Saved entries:
□ □ □ □

(** * utf8.h: the checked UTF-8 encoder, decoder, sanitizer and UTF-16 converters

    A shallow embedding of [src/utf8.h] (namespaces [utf8::internal] and
    [utf8]) and the properties of its checked interface.

    Data model.
    - An octet range is a storage [mem : list Z] together with two positions
      [it end_ : nat] (the iterators).  [*it] is [deref mem it]; [++it] is
      [S it]; [it == end] is [it =? end_].  Elements are arbitrary integers
      (the iterator's value type is a template parameter): the code masks
      them with [mask8] where it needs an octet, and so does the model.
    - [uint8_t], [uint16_t] and [uint32_t] values are integers of [Z] with the
      wrap-around of each conversion and of each 32-bit operation written out
      ([u8], [u16], [u32]).
    - A reference parameter ([it], [code_point]) is passed in and returned.
    - An output iterator is the list of everything written through it so
      far; [*(result++) = x] appends [x].
    - A [throw] is the constructor [Throw], which also carries the state of
      the reference and output arguments at the moment of the throw.
    - A [while] loop whose trip count is not bounded by the structure of its
      data takes a [fuel] and yields [None] when the fuel runs out. *)

From Stdlib Require Import ZArith List Bool Lia Arith.
Import ListNotations.
Local Open Scope Z_scope.

(** ** Fixed-width integers *)

Definition u8 (x : Z) : Z := x mod 2 ^ 8.
Definition u16 (x : Z) : Z := x mod 2 ^ 16.
Definition u32 (x : Z) : Z := x mod 2 ^ 32.

(** [*it]: the element stored at position [it]. *)
Definition deref (mem : list Z) (it : nat) : Z := nth it mem 0.

Module internal.

(** *** Unicode constants *)

Definition LEAD_SURROGATE_MIN : Z := 0xd800.
Definition LEAD_SURROGATE_MAX : Z := 0xdbff.
Definition TRAIL_SURROGATE_MIN : Z := 0xdc00.
Definition TRAIL_SURROGATE_MAX : Z := 0xdfff.
Definition LEAD_OFFSET : Z := u16 (LEAD_SURROGATE_MIN - Z.shiftr 0x10000 10).
Definition SURROGATE_OFFSET : Z :=
  u32 (u32 (0x10000 - Z.shiftl LEAD_SURROGATE_MIN 10) - TRAIL_SURROGATE_MIN).

Definition CODE_POINT_MAX : Z := 0x0010ffff.

(** *** Classifier *)

Definition mask8 (oc : Z) : Z := u8 (Z.land 0xff oc).
Definition mask16 (oc : Z) : Z := u16 (Z.land 0xffff oc).

Definition is_trail (oc : Z) : bool := Z.shiftr (mask8 oc) 6 =? 0x2.

Definition is_lead_surrogate (cp : Z) : bool :=
  (LEAD_SURROGATE_MIN <=? cp) && (cp <=? LEAD_SURROGATE_MAX).

Definition is_trail_surrogate (cp : Z) : bool :=
  (TRAIL_SURROGATE_MIN <=? cp) && (cp <=? TRAIL_SURROGATE_MAX).

Definition is_surrogate (cp : Z) : bool :=
  (LEAD_SURROGATE_MIN <=? cp) && (cp <=? TRAIL_SURROGATE_MAX).

Definition is_code_point_valid (cp : Z) : bool :=
  (cp <=? CODE_POINT_MAX) && negb (is_surrogate cp).

Definition sequence_length (mem : list Z) (lead_it : nat) : Z :=
  let lead := mask8 (deref mem lead_it) in
  if lead <? 0x80 then 1
  else if Z.shiftr lead 5 =? 0x6 then 2
  else if Z.shiftr lead 4 =? 0xe then 3
  else if Z.shiftr lead 3 =? 0x1e then 4
  else 0.

Definition is_overlong_sequence (cp : Z) (length : Z) : bool :=
  if cp <? 0x80 then negb (length =? 1)
  else if cp <? 0x800 then negb (length =? 2)
  else if cp <? 0x10000 then negb (length =? 3)
  else false.

Inductive utf_error : Set :=
| UTF8_OK
| NOT_ENOUGH_ROOM
| INVALID_LEAD
| INCOMPLETE_SEQUENCE
| OVERLONG_SEQUENCE
| INVALID_CODE_POINT.

Definition utf_error_eqb (a b : utf_error) : bool :=
  match a, b with
  | UTF8_OK, UTF8_OK
  | NOT_ENOUGH_ROOM, NOT_ENOUGH_ROOM
  | INVALID_LEAD, INVALID_LEAD
  | INCOMPLETE_SEQUENCE, INCOMPLETE_SEQUENCE
  | OVERLONG_SEQUENCE, OVERLONG_SEQUENCE
  | INVALID_CODE_POINT, INVALID_CODE_POINT => true
  | _, _ => false
  end.

(** *** The checked decoder *)

(** [increase_safely(it, end)]: returns the error code and the new [it]. *)
Definition increase_safely (mem : list Z) (it end_ : nat) : utf_error * nat :=
  let it := S it in
  if (it =? end_)%nat then (NOT_ENOUGH_ROOM, it)
  else if negb (is_trail (deref mem it)) then (INCOMPLETE_SEQUENCE, it)
  else (UTF8_OK, it).

(** [get_sequence_x(it, end, code_point)]: the error code, the new [it] and
    the new [code_point].  On an error both are left as they were at the
    [return]: [it] advanced to the offending position, [code_point] holding
    what had been assembled. *)
Definition get_sequence_1 (mem : list Z) (it end_ : nat) (code_point : Z)
  : utf_error * nat * Z :=
  if (it =? end_)%nat then (NOT_ENOUGH_ROOM, it, code_point)
  else
    let code_point := mask8 (deref mem it) in
    (UTF8_OK, it, code_point).

Definition get_sequence_2 (mem : list Z) (it end_ : nat) (code_point : Z)
  : utf_error * nat * Z :=
  if (it =? end_)%nat then (NOT_ENOUGH_ROOM, it, code_point)
  else
    let code_point := mask8 (deref mem it) in
    match increase_safely mem it end_ with
    | (UTF8_OK, it) =>
        let code_point :=
          u32 (Z.land (u32 (Z.shiftl code_point 6)) 0x7ff
               + Z.land (deref mem it) 0x3f) in
        (UTF8_OK, it, code_point)
    | (ret, it) => (ret, it, code_point)
    end.

Definition get_sequence_3 (mem : list Z) (it end_ : nat) (code_point : Z)
  : utf_error * nat * Z :=
  if (it =? end_)%nat then (NOT_ENOUGH_ROOM, it, code_point)
  else
    let code_point := mask8 (deref mem it) in
    match increase_safely mem it end_ with
    | (UTF8_OK, it) =>
        let code_point :=
          u32 (Z.land (u32 (Z.shiftl code_point 12)) 0xffff
               + Z.land (Z.shiftl (mask8 (deref mem it)) 6) 0xfff) in
        match increase_safely mem it end_ with
        | (UTF8_OK, it) =>
            let code_point := u32 (code_point + Z.land (deref mem it) 0x3f) in
            (UTF8_OK, it, code_point)
        | (ret, it) => (ret, it, code_point)
        end
    | (ret, it) => (ret, it, code_point)
    end.

Definition get_sequence_4 (mem : list Z) (it end_ : nat) (code_point : Z)
  : utf_error * nat * Z :=
  if (it =? end_)%nat then (NOT_ENOUGH_ROOM, it, code_point)
  else
    let code_point := mask8 (deref mem it) in
    match increase_safely mem it end_ with
    | (UTF8_OK, it) =>
        let code_point :=
          u32 (Z.land (u32 (Z.shiftl code_point 18)) 0x1fffff
               + Z.land (Z.shiftl (mask8 (deref mem it)) 12) 0x3ffff) in
        match increase_safely mem it end_ with
        | (UTF8_OK, it) =>
            let code_point :=
              u32 (code_point
                   + Z.land (Z.shiftl (mask8 (deref mem it)) 6) 0xfff) in
            match increase_safely mem it end_ with
            | (UTF8_OK, it) =>
                let code_point :=
                  u32 (code_point + Z.land (deref mem it) 0x3f) in
                (UTF8_OK, it, code_point)
            | (ret, it) => (ret, it, code_point)
            end
        | (ret, it) => (ret, it, code_point)
        end
    | (ret, it) => (ret, it, code_point)
    end.

(** [validate_next(it, end, code_point)]: the error code, the new [it] and
    the new [code_point].  [case 0] returns at once; the other cases fall to
    the checks below the [switch]. *)
Definition validate_next (mem : list Z) (it end_ : nat) (code_point : Z)
  : utf_error * nat * Z :=
  let original_it := it in
  let cp := 0 in
  let length := sequence_length mem it in
  match length with
  | 0 => (INVALID_LEAD, it, code_point)
  | _ =>
      let '(err, it, cp) :=
        match length with
        | 1 => get_sequence_1 mem it end_ cp
        | 2 => get_sequence_2 mem it end_ cp
        | 3 => get_sequence_3 mem it end_ cp
        | 4 => get_sequence_4 mem it end_ cp
        | _ => (UTF8_OK, it, cp)
        end in
      match err with
      | UTF8_OK =>
          if is_code_point_valid cp then
            if negb (is_overlong_sequence cp length) then
              (UTF8_OK, S it, cp)
            else (OVERLONG_SEQUENCE, original_it, code_point)
          else (INVALID_CODE_POINT, original_it, code_point)
      | _ => (err, original_it, code_point)
      end
  end.

(** The two-argument overload: [code_point] is a local [ignored], whose
    initial value is indeterminate and never read; the model starts it at 0. *)
Definition validate_next_2 (mem : list Z) (it end_ : nat) : utf_error * nat :=
  let ignored := 0 in
  let '(err, it, _) := validate_next mem it end_ ignored in
  (err, it).

End internal.

(** ** The library API *)

Import internal.

(** [find_invalid(start, end)]: the position of the first octet sequence that
    does not decode, or [end_]. *)
Fixpoint find_invalid (fuel : nat) (mem : list Z) (start end_ : nat)
  : option nat :=
  let result := start in
  if (result =? end_)%nat then Some result
  else
    match fuel with
    | O => None
    | S fuel =>
        let '(err_code, result) := validate_next_2 mem result end_ in
        if negb (utf_error_eqb err_code UTF8_OK) then Some result
        else find_invalid fuel mem result end_
    end.

Definition is_valid (fuel : nat) (mem : list Z) (start end_ : nat)
  : option bool :=
  option_map (fun r => (r =? end_)%nat) (find_invalid fuel mem start end_).

(** *** Exceptions *)

Inductive exception : Set :=
| invalid_code_point (cp : Z)
| invalid_utf8 (u : Z)
| invalid_utf16 (u : Z)
| not_enough_room.

(** The outcome of a call that may throw: [A] is the returned value, [S] the
    state of its reference or output argument, at the return or at the
    throw. *)
Inductive outcome (A S : Type) : Type :=
| Ok (a : A) (s : S)
| Throw (e : exception) (s : S).
Arguments Ok {A S} a s.
Arguments Throw {A S} e s.

(** *** The checked encoder *)

Definition append (cp : Z) (result : list Z) : outcome unit (list Z) :=
  if negb (is_code_point_valid cp) then Throw (invalid_code_point cp) result
  else if cp <? 0x80 then
    Ok tt (result ++ [u8 cp])
  else if cp <? 0x800 then
    Ok tt (result ++ [u8 (Z.lor (Z.shiftr cp 6) 0xc0);
                      u8 (Z.lor (Z.land cp 0x3f) 0x80)])
  else if cp <? 0x10000 then
    Ok tt (result ++ [u8 (Z.lor (Z.shiftr cp 12) 0xe0);
                      u8 (Z.lor (Z.land (Z.shiftr cp 6) 0x3f) 0x80);
                      u8 (Z.lor (Z.land cp 0x3f) 0x80)])
  else
    Ok tt (result ++ [u8 (Z.lor (Z.shiftr cp 18) 0xf0);
                      u8 (Z.lor (Z.land (Z.shiftr cp 12) 0x3f) 0x80);
                      u8 (Z.lor (Z.land (Z.shiftr cp 6) 0x3f) 0x80);
                      u8 (Z.lor (Z.land cp 0x3f) 0x80)]).

(** *** The sanitizer *)

(** [for (it = sequence_start; it != start; ++it) *out++ = *it;] with
    [n = start - sequence_start] iterations left. *)
Fixpoint copy_octets (n : nat) (mem : list Z) (it : nat) (out : list Z)
  : list Z :=
  match n with
  | O => out
  | S n => copy_octets n mem (S it) (out ++ [deref mem it])
  end.

(** The loop that skips the continuation octets after a replaced lead
    ([while (start != end && is_trail( *start )) ++start;]) with at most [n]
    iterations left; [replace_invalid] passes [end_ - start], which the loop
    cannot exceed (see [skip_trail_stops]). *)
Fixpoint skip_trail (n : nat) (mem : list Z) (start end_ : nat) : nat :=
  match n with
  | O => start
  | S n =>
      if negb (start =? end_)%nat && is_trail (deref mem start)
      then skip_trail n mem (S start) end_
      else start
  end.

□ □ □ □

Assigned task
Your response should be the lines of the entries above that include the string "parameter".

Reply to the task
      (the iterator's value type is a template parameter): the code masks
    - A reference parameter ([it], [code_point]) is passed in and returned.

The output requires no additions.